YOUR GOAL — Below are records. Find each line in them that holds the word "assert" and copy it.

RECORDS SHOWN —
****

(** An application finds its resources where its Debian package puts them. When
    the resources are a list, the program runs from the directory of programs
    and no custom file replaces a resource, resolving the path of a resource as
    it is written in the configuration, against the base directory of
    resources, gives a path at which the package installs a copy of that
    resource, or of another with the same target. *)
Theorem installed_resource_found s arch t p it items r program identifier info env src :
  plain_settings s → binary_arch s ≫= deb_arch = Ok arch → deb_package s = Ok (t, p) →
  resource_files s = Ok it → all_of it = Ok items → inr r ∈ items →
  Forall (λ e, (custom_entry e).1 ≠ resource_place (product_name (package s)) (BundleResources.target r))
    (files_order (rpm_files (rpm (bundle_settings s)))) →
  installed_in_usr (product_name (package s)) program info env →
  BundleResources.normalize src = BundleResources.path r ∨ src = BundleResources.path r →
  ∃ q k r', resolve (base_directory identifier info env) src Resource = Ok q ∧ components q = RootDir :: k ∧
    inr r' ∈ items ∧ body (BundleResources.target r') = body (BundleResources.target r) ∧
    t !! ((deb_package_dir s arch ++ [Normal "data"]) ++ k) = Some (CopyOf (components (BundleResources.path r'))).
Proof.
  intros Hs Ha Hd Hit Hitems Hr Hc Hu Hsrc. destruct (plain_list _ Hs) as [l Hl].
  pose proof (list_resources s l it items) as Htarget. specialize (λ r, Htarget r Hl (plain_map _ Hs) Hit Hitems) as Hrel.
  set (k := resource_place (product_name (package s)) (BundleResources.target r)) in *.
  destruct (deb_entries s arch t p k Hs Ha Hd) as (items' & sidecars & icons & q & text & Hg & Ht).
  destruct (group_items _ _ _ _ _ _ Hg) as (it' & Hit' & Hitems'). rewrite Hit in Hit'. injection Hit' as <-.
  rewrite Hitems in Hitems'. injection Hitems' as <-.
  rewrite insert_all_app, insert_all_app, insert_all_other in Ht.
  2:{ apply kept_after_resources; [by eexists|by apply Hg|done]. }
  destruct (insert_all_found (resource_entry s <$> items) (insert_all (bin_entry s <$> binaries s) ∅) k) as (e & He & Hk & Hf).
  { rewrite <- list_fmap_compose. apply list_elem_of_fmap. exists (inr r). split; [|done].
    cbn [compose]. by rewrite resource_entry_place by (apply Hs || by apply Hrel). }
  apply list_elem_of_fmap in He as ([e'|r'] & -> & Hr'); [done|].
  rewrite Hf in Ht. clear Hf. rewrite resource_entry_place in Hk, Ht by (apply Hs || by apply Hrel).
  apply app_inv_head in Hk. injection Hk as Hk.
  exists (push ("/usr/lib/" +:+ product_name (package s)) (BundleResources.target r)), k, r'. split_and!; [|by apply resource_place_components; (apply Hs || apply Hrel)|done..].
  destruct (Hrel r Hr) as [<- _]. unfold resolve, resolve_path. cbn [base_directory].
  rewrite (usr_resource_dir _ _ _ _ Hu). cbn. do 2 f_equal.
  destruct Hsrc as [<-| ->]; [|done]. symmetry. apply BundleResources.relpath_normalize.
Qed.

(** *** Running from the directory of Cargo *)

(** The build script puts the resource there, unless it is there already. *)
Definition provided (d : PathBuf) (b : PathBuf) (items : list BundleResources.Item) (t : Tree) : Prop :=
  ∃ r c, inr r ∈ items ∧ body (BundleResources.target r) = b ∧ canonical_path (BundleResources.path r) = Some c ∧
    (t !! (d ++ b) = Some (CopyOf (components c)) ∨ components c = d ++ b).

Lemma script_copy_step d t r t' :
  d ≠ [] → is_absolute (BundleResources.target r) = false → script_copy_resource d t (inr r) = Ok t' →
  ∃ c, canonical_path (BundleResources.path r) = Some c ∧
    (t' = <[d ++ body (BundleResources.target r) := CopyOf (components c)]> t ∨
     (t' = t ∧ components c = d ++ body (BundleResources.target r))).
Proof.
  intros Hd Ht. unfold script_copy_resource. cbn [script_item mbind outcome_bind].
  destruct (canonical_path _) as [c|]; [|done]. cbn [ok_or mbind outcome_bind].
  rewrite join_text, rel_components by done. case_decide as Hc; [intros [= <-]; eauto|].
  intros Hcopy. exists c. split; [done|]. left. unfold script_copy_file in Hcopy.
  destruct (negb _); [done|]. destruct (negb _); [done|].
  by destruct (d ++ _) as [|[] []]; simplify_eq.
Qed.

Lemma resources_provided d items t t' b :
  d ≠ [] → (∀ r, inr r ∈ items → is_absolute (BundleResources.target r) = false) →
  (∃ r, inr r ∈ items ∧ body (BundleResources.target r) = b) →
  for_each (script_copy_resource d) items t = Ok t' → provided d b items t'.
Proof.
  intros Hd. revert t'. induction items as [|i items IH] using rev_ind; intros t' Hrel (r & Hr & Hb) Hf; [by apply not_elem_of_nil in Hr|].
  rewrite for_each_app in Hf. apply bind_ok in Hf as (t1 & H1 & (t2 & H2 & [= <-])%bind_ok).
  destruct i as [e|x]; [done|]. assert (inr x ∈ items ++ [inr x]) as Hx by (apply elem_of_app; right; by left).
  apply script_copy_step in H2 as (c & Hc & H2); [|done|by apply Hrel].
  destruct (decide (body (BundleResources.target x) = b)) as [Hxb|Hxb].
  - exists x, c. split_and!; [done..|]. rewrite Hxb in H2. destruct H2 as [->|[-> ?]]; [left; apply lookup_insert_eq|by right].
  - destruct (IH t1) as (r' & c' & Hr' & Hb' & Hc' & Hp); [| |done|].
    + intros y Hy. apply Hrel, elem_of_app. by left.
    + exists r. split; [|done]. apply elem_of_app in Hr as [?|[=->]%list_elem_of_singleton]; done.
    + exists r', c'. split_and!; [apply elem_of_app; by left|done..|].
      destruct Hp as [Hp|Hp]; [left|by right]. destruct H2 as [->|[-> _]]; [|done].
      rewrite lookup_insert_ne; [done|]. intros E%app_inv_head. done.
Qed.

Lemma cargo_resource_dir d program info env :
  d ≠ "" → normalize d = d → Paths.name program → current_exe = Some (push d program) →
  below_target d = true → is_cargo_output_directory d = true → resource_dir info env = Ok d.
Proof.
  intros Hd Hn Hp He Hb Hc. unfold resource_dir. rewrite He. cbn [ok_or mbind outcome_bind].
  unfold resource_dir_from. rewrite parent_push by done. cbn [expect mbind outcome_bind]. by rewrite Hn, Hb, Hc.
Qed.

(** An application that runs from the directory of Cargo finds its resources
    where the build script copied them, when the resources are a list. *)
Theorem dev_resource_found l dir d t0 t items r program identifier info env src :
  script_copy_resources (BundleResources.ResourcePaths_new l true) dir t0 = Ok t → canonical_path dir = Some d →
  script_items (BundleResources.ResourcePaths_new l true) = Ok items → inr r ∈ items →
  is_absolute d = true → normalize d = d → Paths.name program → current_exe = Some (push d program) →
  below_target d = true → is_cargo_output_directory d = true →
  BundleResources.normalize src = BundleResources.path r ∨ src = BundleResources.path r →
  ∃ q, resolve (base_directory identifier info env) src Resource = Ok q ∧
    components q = components d ++ body (BundleResources.target r) ∧
    provided (components d) (body (BundleResources.target r)) items t.
Proof.
  intros Hs Hc Hi Hr Ha Hn Hp He Hb Hl Hsrc. assert (d ≠ "") as Hd by (intros ->; done).
  assert (∀ x, inr x ∈ items → BundleResources.target x = BundleResources.resource_relpath (BundleResources.path x)) as Htarget.
  { unfold script_items in Hi. destruct (all_of _) as [m| | |] eqn:E; try done. injection Hi as ->.
    apply all_of_remaining in E as ->; [|done|constructor; [by intros []|by left|by intros []]].
    intros x Hx. by apply BundleResources.all_items_list in Hx. }
  assert (∀ x, inr x ∈ items → is_absolute (BundleResources.target x) = false) as Hrel.
  { intros x Hx. rewrite Htarget by done. apply relpath_relative. }
  exists (push d (BundleResources.target r)). split_and!.
  - unfold resolve, resolve_path. cbn [base_directory]. rewrite (cargo_resource_dir d program) by done. cbn.
    do 2 f_equal. rewrite Htarget by done. destruct Hsrc as [<-| ->]; [|done]. symmetry. apply BundleResources.relpath_normalize.
  - by rewrite components_push by auto.
  - unfold script_copy_resources in Hs. rewrite Hc in Hs. cbn [ok_or mbind outcome_bind] in Hs. rewrite Hi in Hs.
    cbn [mbind outcome_bind] in Hs. eapply resources_provided; [|exact Hrel|by exists r|exact Hs].
    unfold components, lead. by rewrite Ha.
Qed.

****

YOUR SOLUTION —
  destruct i as [e|x]; [done|]. assert (inr x ∈ items ++ [inr x]) as Hx by (apply elem_of_app; right; by left).
  intros Hs Hc Hi Hr Ha Hn Hp He Hb Hl Hsrc. assert (d ≠ "") as Hd by (intros ->; done).
  assert (∀ x, inr x ∈ items → BundleResources.target x = BundleResources.resource_relpath (BundleResources.path x)) as Htarget.
  assert (∀ x, inr x ∈ items → is_absolute (BundleResources.target x) = false) as Hrel.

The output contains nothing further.